Он бы это поправил, Маслыгин, но упустил момент, а упустил потому, что пришел на собрание, ошарашенный неожиданностью, о которой только что сообщили ему.
Неожиданность, собственно, была приятная, однако, не приученный загодя обольщаться, он воспринял ее не столько обрадованно, сколько настороженно. К тому же у него не было времени на размышления, и в красный уголок он пришел, не успев осмыслить то, что услышал.
И реплика Булгака насторожила его.
Когда в зале засмеялись, он тоже улыбнулся, но не оттого, что было смешно, а словно бы по привычке не выделять себя из общей массы, подчеркивать равенство свое — во всяком случае, этическое — со всеми остальными. Эта привычка появилась у него не так давно, он и замечал ее и не замечал, а замечая, не придавал ей значения, но теперь — в этом зале, в президиуме рабочего собрания — она покоробила его, он поморщился.
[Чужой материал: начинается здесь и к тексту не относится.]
Lemma wf_segs_snoc segs s :
  wf_segs (segs ++ [s]) = wf_segs segs && joins segs [s] && seg_ok s.
Proof.
  unfold joins. induction segs as [|q segs IH]; simpl; [by rewrite !andb_true_r|].
  rewrite IH. destruct segs as [|q' segs]; simpl.
  - by destruct (seg_ok q), (follows q s), (seg_ok s).
  - destruct (seg_ok q), (follows q q'); simpl; try done; by rewrite ?andb_assoc.
Qed.

Lemma push_literal_shape segs l :
  wf_segs segs = true → l ≠ [] →
  ∃ k e, push_literal segs l = k ++ [Literal (e ++ l)] ∧ wf_segs k = true ∧
    joins k [Literal (e ++ l)] = true ∧ ends_open segs = open_end e.
Proof.
  intros Hwf Hl. unfold push_literal, ends_open. rewrite bool_decide_eq_false_2 by done.
  destruct (last segs) as [[e|n]|] eqn:E.
  - apply last_Some in E as [k ->]. rewrite wf_segs_snoc in Hwf. bool_hyps.
    exists k, e. by rewrite set_last_snoc.
  - exists segs, []. unfold joins. rewrite E. done.
  - exists segs, []. unfold joins. by rewrite E.
Qed.

Lemma push_literal_wf segs l : wf_segs segs = true → wf_segs (push_literal segs l) = true.
Proof.
  intros Hwf. destruct (decide (l = [])) as [->|Hl]; [done|].
  destruct (push_literal_shape segs l Hwf Hl) as (k & e & -> & Hk & Hj & _).
  rewrite wf_segs_snoc, Hk, Hj. simpl. rewrite bool_decide_eq_false_2; [done|].
  by destruct e.
Qed.

Lemma push_literal_ends_open segs l :
  wf_segs segs = true →
  ends_open (push_literal segs l) =
  fold_left (λ odd c, if is_char c_open c then negb odd else false) l (ends_open segs).
Proof.
  intros Hwf. destruct (decide (l = [])) as [->|Hl]; [done|].
  destruct (push_literal_shape segs l Hwf Hl) as (k & e & -> & _ & _ & ->).
  unfold ends_open, open_end. by rewrite last_snoc, fold_left_app.
Qed.

Lemma contains_cons p c x s :
  ¬ p `prefix_of` ((c :: x) ++ s) → contains p x = false → contains p (c :: x) = false.
Proof.
  rewrite !contains_None. intros Hp Hx [|u0 u] v Heq.
  - apply Hp. exists (v ++ s). rewrite Heq. cbn [app]. by rewrite <- app_assoc.
  - injection Heq as _ Heq. by apply (Hx u v).
Qed.

Lemma placeholder_scan_inv start cur acc rest n cur' after :
  placeholder_scan start cur acc rest = Ok (n, cur', after) →
  ∃ x, rest = x ++ CLOSE ++ after ∧ n = trim (acc ++ x) ∧ n ≠ [] ∧
    contains OPEN x = false ∧ contains CLOSE x = false.
Proof.
  revert cur acc. induction rest as [|ch rest IH]; intros cur acc; cbn [placeholder_scan]; [done|].
  destruct (starts_with OPEN (ch :: rest)) eqn:Ho; [done|].
  destruct (strip_prefix CLOSE (ch :: rest)) as [a|] eqn:Hc.
  - apply strip_prefix_Some in Hc. case_bool_decide as He; [done|]. intros [= <- _ <-].
    exists []. rewrite app_nil_r. done.
  - intros (x & -> & -> & Hne & Hox & Hcx)%IH. exists (ch :: x). rewrite <- app_assoc in *.
    split_and!; [done|done|done| |].
    + apply (contains_cons _ _ _ (CLOSE ++ after)); [|done]. by apply starts_with_false.
    + apply (contains_cons _ _ _ (CLOSE ++ after)); [|done]. by apply strip_prefix_None.
Qed.

Lemma trim_infix s : ∃ u v, s = u ++ trim s ++ v.
Proof.
  destruct (drop_while_suffix is_whitespace s) as [u Hu].
  destruct (trim_end_prefix (trim_start s)) as [v Hv].
  exists u, v. fold (trim_start s) in Hu. unfold trim. by rewrite <- Hv.
Qed.

Lemma parse_placeholder_name start rest n cur' after :
  parse_placeholder start rest = Ok (n, cur', after) → name_ok n = true.
Proof.
  intros (x & _ & -> & Hne & Ho & Hc)%placeholder_scan_inv. unfold name_ok.
  destruct (trim_infix x) as (u & v & Hx). cbn [app] in *.
  rewrite (bool_decide_eq_false_2 _ Hne), bool_decide_eq_true_2 by apply trim_idemp.
  rewrite Hx in Ho, Hc. apply contains_infix in Ho, Hc. by rewrite Ho, Hc.
Qed.

Lemma parse_loop_wf fuel cursor literal rest phs segs t :
  wf_segs segs = true →
  (ends_open (push_literal segs literal) = true → head rest ≠ Some c_open) →
  parse_loop fuel cursor literal rest phs segs = Ok t → wf_segs (segments t) = true.
Proof.
  revert cursor literal rest phs segs.
  induction fuel as [|fuel IH]; intros cursor literal rest phs segs Hwf Hend Hp;
    destruct rest as [|ch rest]; cbn [parse_loop] in Hp.
  2: done.
  1,2: injection Hp as <-; cbn; by apply push_literal_wf.
  pose proof (push_literal_wf segs literal Hwf) as Hwf1.
  destruct (strip_prefix ESC_OPEN (ch :: rest)) as [after|] eqn:E1.
  { apply strip_prefix_Some in E1 as E1'. assert (Some ch = Some c_open) as [= ->] by exact (f_equal head E1').
    destruct (ends_open (push_literal segs literal)) eqn:He; [by destruct Hend|].
    eapply IH; [| |exact Hp]; [by apply push_literal_wf|].
    change (push_literal (push_literal (push_literal segs literal) OPEN) [])
      with (push_literal (push_literal segs literal) OPEN).
    rewrite push_literal_ends_open, He by done. done. }
  destruct (strip_prefix ESC_CLOSE (ch :: rest)) as [after|] eqn:E2.
  { eapply IH; [| |exact Hp]; [by apply push_literal_wf|].
    change (push_literal (push_literal (push_literal segs literal) CLOSE) [])
      with (push_literal (push_literal segs literal) CLOSE).
    rewrite push_literal_ends_open by done. done. }
  destruct (strip_prefix OPEN (ch :: rest)) as [after|] eqn:E3.
  { apply strip_prefix_Some in E3 as E3'. assert (Some ch = Some c_open) as [= ->] by exact (f_equal head E3').
    destruct (parse_placeholder cursor after) as [[[n c'] after']|e] eqn:Hn; [|done].
    assert (name_ok n = true) as Hok by by eapply parse_placeholder_name.
    eapply IH; [| |exact Hp].
    - rewrite wf_segs_snoc, Hwf1. simpl. rewrite Hok, andb_true_r. unfold joins.
      unfold ends_open in Hend. destruct (last (push_literal segs literal)) as [[l|?]|]; [|done..]. simpl.
      destruct (open_end l); [by destruct Hend|done].
    - change (push_literal (push_literal segs literal ++ [Placeholder n]) [])
        with (push_literal segs literal ++ [Placeholder n]).
      unfold ends_open. by rewrite last_snoc. }
  destruct (starts_with CLOSE (ch :: rest)); [done|].
  eapply IH; [exact Hwf| |exact Hp]. rewrite <- push_literal_app, push_literal_ends_open by done.
  simpl. destruct (is_char c_open ch) eqn:Ec; [|done]. apply N.eqb_eq in Ec as ->.
  intros _. destruct rest as [|d rest]; [done|]. intros [= ->]. done.
Qed.

(** Printing segments and parsing the text are inverse to each other: every list of
    segments a template can have — no empty literal or name, literals merged, names trimmed
    and without delimiters, no odd opening brace before a placeholder — is read back from
    its text, with escapes for the delimiters in literals; and the segments of every
    template that parses are such a list. *)
Theorem parse_template_print :
  (∀ segs, wf_segs segs = true →
     parse_template (print_segments segs) = Ok (mkTemplate (name_set segs) segs)) ∧
  (∀ source t, parse_template source = Ok t →
     wf_segs (segments t) = true ∧ parse_template (print_segments (segments t)) = Ok t).
Proof.
  assert (∀ segs, wf_segs segs = true →
    parse_template (print_segments segs) = Ok (mkTemplate (name_set segs) segs)) as Hprint.
  { intros segs Hwf. unfold parse_template. by rewrite parse_loop_print. }
  split; [done|]. intros source t Hp.
  assert (wf_segs (segments t) = true) as Hwf by (by eapply parse_loop_wf; [| |exact Hp]).
  split; [done|]. rewrite Hprint by done. apply parse_loop_names in Hp; [|done].
  rewrite <- Hp. by destruct t.
Qed.

Example escape_ex :
  print_segments [Literal (lit "{{{ }}"); Placeholder (lit "a"); Literal (lit "}")] =
  lit "{{{{{ }}}}{{ a }}}".
Proof. vm_compute. reflexivity. Qed.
По ассоциации ему припомнилось, как выслушивал он полчаса назад приятное якобы известие, и как смешался вначале — оно касалось и его, — и как, взглянув на лица своих авторитетных информаторов, тотчас подавил растерянность, принял то же деловое, слегка озабоченное выражение лица, что и они. А когда председатель завкома, впавши в пафос и пренебрегая осмотрительностью, то есть забегал наперед, стал поздравлять присутствующих со знаменательным событием в жизни завода, он, Маслыгин, вслед за остальными сменил свою озабоченность на торжественность и не поморщился.
Рано было поздравлять.
Он перегнулся через стол, взял лист писчей бумаги, наготовленной для протокола, вытащил из наружного пиджачного карманчика фасонную, привезенную лет десять назад в подарок ему Подлепичем из Италии шариковую ручку и написал послание Булгаку:
«Милый Владик! Твое остроумие до меня не дошло. Если ты действительно имеешь что сказать, не будь соглашателем, выйди и скажи. В чем дело? С каких пор у нас в цехе пошли в ход туманные намеки? Не думаю, чтобы ты это ляпнул ради красного словца. Или предпочитаешь принципиальной критике трусливое умолчание? Тогда ты прав: морально воздадим тебе должное. И, как ты выражаешься, догоним и добавим. Жду ясности. Маслыгин».
Записку эту, спустившись в зал, он передал по рядам раскрытой: пусть читают! — но народ был деликатный, никто не прочел, и это порадовало его. Он видел, как записка допорхала до Булгака.
Между тем собрание шло своим чередом — ни шатко ни валко, то попадая в круг, очерченный докладчиком, а то отдаляясь от круга на порядочную дистанцию, как это бывает, когда кругозор ораторов неодинаков и частности видятся некоторым через увеличительное стекло. Чем больше собиралось этих частностей, тем определенней чувствовал Маслыгин, что нить собрания ускользает от него; он силился поймать ее, но внимание рассеивалось.